**HOW TO COMPLETE THIS TASK:**
Please return every line in the following data that includes the string "Scenarios".

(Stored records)
►
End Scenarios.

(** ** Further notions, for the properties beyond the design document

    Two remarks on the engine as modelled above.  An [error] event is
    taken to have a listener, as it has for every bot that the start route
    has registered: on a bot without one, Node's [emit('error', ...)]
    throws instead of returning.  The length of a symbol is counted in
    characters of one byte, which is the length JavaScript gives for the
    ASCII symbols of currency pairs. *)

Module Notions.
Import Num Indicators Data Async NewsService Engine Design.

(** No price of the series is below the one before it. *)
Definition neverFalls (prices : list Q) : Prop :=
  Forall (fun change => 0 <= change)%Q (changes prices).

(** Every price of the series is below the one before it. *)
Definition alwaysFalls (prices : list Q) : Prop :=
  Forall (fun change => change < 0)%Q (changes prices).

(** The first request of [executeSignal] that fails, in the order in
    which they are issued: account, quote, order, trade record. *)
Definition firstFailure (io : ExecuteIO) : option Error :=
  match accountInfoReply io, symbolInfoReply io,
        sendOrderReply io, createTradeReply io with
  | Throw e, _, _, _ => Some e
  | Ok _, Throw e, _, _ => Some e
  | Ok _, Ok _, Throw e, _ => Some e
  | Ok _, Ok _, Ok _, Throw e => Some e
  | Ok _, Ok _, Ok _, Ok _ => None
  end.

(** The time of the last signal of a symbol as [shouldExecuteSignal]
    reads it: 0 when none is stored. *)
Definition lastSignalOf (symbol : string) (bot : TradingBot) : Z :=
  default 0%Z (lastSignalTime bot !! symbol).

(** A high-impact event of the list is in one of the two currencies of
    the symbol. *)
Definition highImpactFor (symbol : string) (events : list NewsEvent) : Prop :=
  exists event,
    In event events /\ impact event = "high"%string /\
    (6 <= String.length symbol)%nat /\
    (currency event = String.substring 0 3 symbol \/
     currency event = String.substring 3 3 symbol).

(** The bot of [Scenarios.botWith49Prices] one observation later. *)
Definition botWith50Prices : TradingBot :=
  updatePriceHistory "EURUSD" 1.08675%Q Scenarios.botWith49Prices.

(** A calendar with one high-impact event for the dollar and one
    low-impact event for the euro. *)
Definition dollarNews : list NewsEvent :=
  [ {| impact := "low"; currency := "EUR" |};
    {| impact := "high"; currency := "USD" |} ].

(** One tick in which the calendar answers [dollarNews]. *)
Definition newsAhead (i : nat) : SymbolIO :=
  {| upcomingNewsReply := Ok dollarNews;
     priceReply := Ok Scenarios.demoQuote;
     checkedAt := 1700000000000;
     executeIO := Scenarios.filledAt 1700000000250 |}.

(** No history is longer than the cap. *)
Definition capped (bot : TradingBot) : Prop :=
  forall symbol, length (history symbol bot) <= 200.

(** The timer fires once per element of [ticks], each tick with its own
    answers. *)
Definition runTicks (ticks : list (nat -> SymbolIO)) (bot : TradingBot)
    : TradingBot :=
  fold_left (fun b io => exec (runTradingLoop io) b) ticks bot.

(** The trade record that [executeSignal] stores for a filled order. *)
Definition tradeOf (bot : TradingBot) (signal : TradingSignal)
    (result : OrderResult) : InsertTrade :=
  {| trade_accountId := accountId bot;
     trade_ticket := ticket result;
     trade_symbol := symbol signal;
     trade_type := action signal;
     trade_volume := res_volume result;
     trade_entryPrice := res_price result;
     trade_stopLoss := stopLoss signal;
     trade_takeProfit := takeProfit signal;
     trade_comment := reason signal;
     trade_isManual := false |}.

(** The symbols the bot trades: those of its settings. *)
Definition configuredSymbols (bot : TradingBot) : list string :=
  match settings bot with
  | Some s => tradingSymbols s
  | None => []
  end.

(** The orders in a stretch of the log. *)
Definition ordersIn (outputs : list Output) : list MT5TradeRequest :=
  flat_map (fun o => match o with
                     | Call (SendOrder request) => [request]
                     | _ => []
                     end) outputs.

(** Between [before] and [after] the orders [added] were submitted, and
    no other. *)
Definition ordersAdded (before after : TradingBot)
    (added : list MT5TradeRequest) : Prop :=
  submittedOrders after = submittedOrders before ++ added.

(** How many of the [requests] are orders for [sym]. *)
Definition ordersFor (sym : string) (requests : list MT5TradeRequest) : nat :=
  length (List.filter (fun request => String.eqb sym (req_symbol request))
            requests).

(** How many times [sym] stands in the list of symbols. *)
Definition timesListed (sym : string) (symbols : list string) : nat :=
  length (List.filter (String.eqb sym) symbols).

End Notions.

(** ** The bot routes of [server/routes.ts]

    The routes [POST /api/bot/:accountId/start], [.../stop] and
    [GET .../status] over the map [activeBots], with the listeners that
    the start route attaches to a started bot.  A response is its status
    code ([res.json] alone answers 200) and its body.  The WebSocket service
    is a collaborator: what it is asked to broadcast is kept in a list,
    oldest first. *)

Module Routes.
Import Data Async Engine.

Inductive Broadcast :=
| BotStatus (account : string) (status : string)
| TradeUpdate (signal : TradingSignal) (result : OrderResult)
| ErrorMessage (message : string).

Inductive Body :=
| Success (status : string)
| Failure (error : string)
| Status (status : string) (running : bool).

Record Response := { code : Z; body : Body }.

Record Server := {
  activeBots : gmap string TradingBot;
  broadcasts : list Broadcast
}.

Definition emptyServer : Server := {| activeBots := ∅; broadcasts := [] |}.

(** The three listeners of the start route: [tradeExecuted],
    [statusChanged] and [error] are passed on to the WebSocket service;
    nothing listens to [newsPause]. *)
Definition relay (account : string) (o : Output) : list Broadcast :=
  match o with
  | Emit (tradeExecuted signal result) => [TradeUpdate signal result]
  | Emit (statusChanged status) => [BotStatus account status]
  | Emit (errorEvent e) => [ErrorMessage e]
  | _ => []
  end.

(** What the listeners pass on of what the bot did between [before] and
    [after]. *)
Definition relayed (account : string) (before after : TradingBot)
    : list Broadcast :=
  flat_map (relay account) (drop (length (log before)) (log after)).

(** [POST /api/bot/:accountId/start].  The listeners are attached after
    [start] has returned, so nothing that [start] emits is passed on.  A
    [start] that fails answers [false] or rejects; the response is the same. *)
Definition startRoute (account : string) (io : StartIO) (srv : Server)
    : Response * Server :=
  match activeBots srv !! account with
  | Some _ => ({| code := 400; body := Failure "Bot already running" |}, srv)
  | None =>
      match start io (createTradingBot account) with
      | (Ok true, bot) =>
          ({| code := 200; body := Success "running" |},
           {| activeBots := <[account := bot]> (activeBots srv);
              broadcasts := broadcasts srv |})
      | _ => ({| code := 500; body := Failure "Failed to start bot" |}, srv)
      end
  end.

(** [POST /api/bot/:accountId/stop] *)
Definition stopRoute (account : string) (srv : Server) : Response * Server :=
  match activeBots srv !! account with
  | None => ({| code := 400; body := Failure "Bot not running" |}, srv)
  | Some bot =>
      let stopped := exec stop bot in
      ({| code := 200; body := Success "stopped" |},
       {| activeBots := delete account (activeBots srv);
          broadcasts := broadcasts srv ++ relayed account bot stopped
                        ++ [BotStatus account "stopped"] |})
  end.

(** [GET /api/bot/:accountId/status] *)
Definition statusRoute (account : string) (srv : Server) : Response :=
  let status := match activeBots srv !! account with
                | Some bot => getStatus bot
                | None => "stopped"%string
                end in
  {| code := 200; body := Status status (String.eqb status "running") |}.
◄
**ANSWER BELOW:**
End Scenarios.
(** The bot of [Scenarios.botWith49Prices] one observation later. *)
  updatePriceHistory "EURUSD" 1.08675%Q Scenarios.botWith49Prices.
     priceReply := Ok Scenarios.demoQuote;
     executeIO := Scenarios.filledAt 1700000000250 |}.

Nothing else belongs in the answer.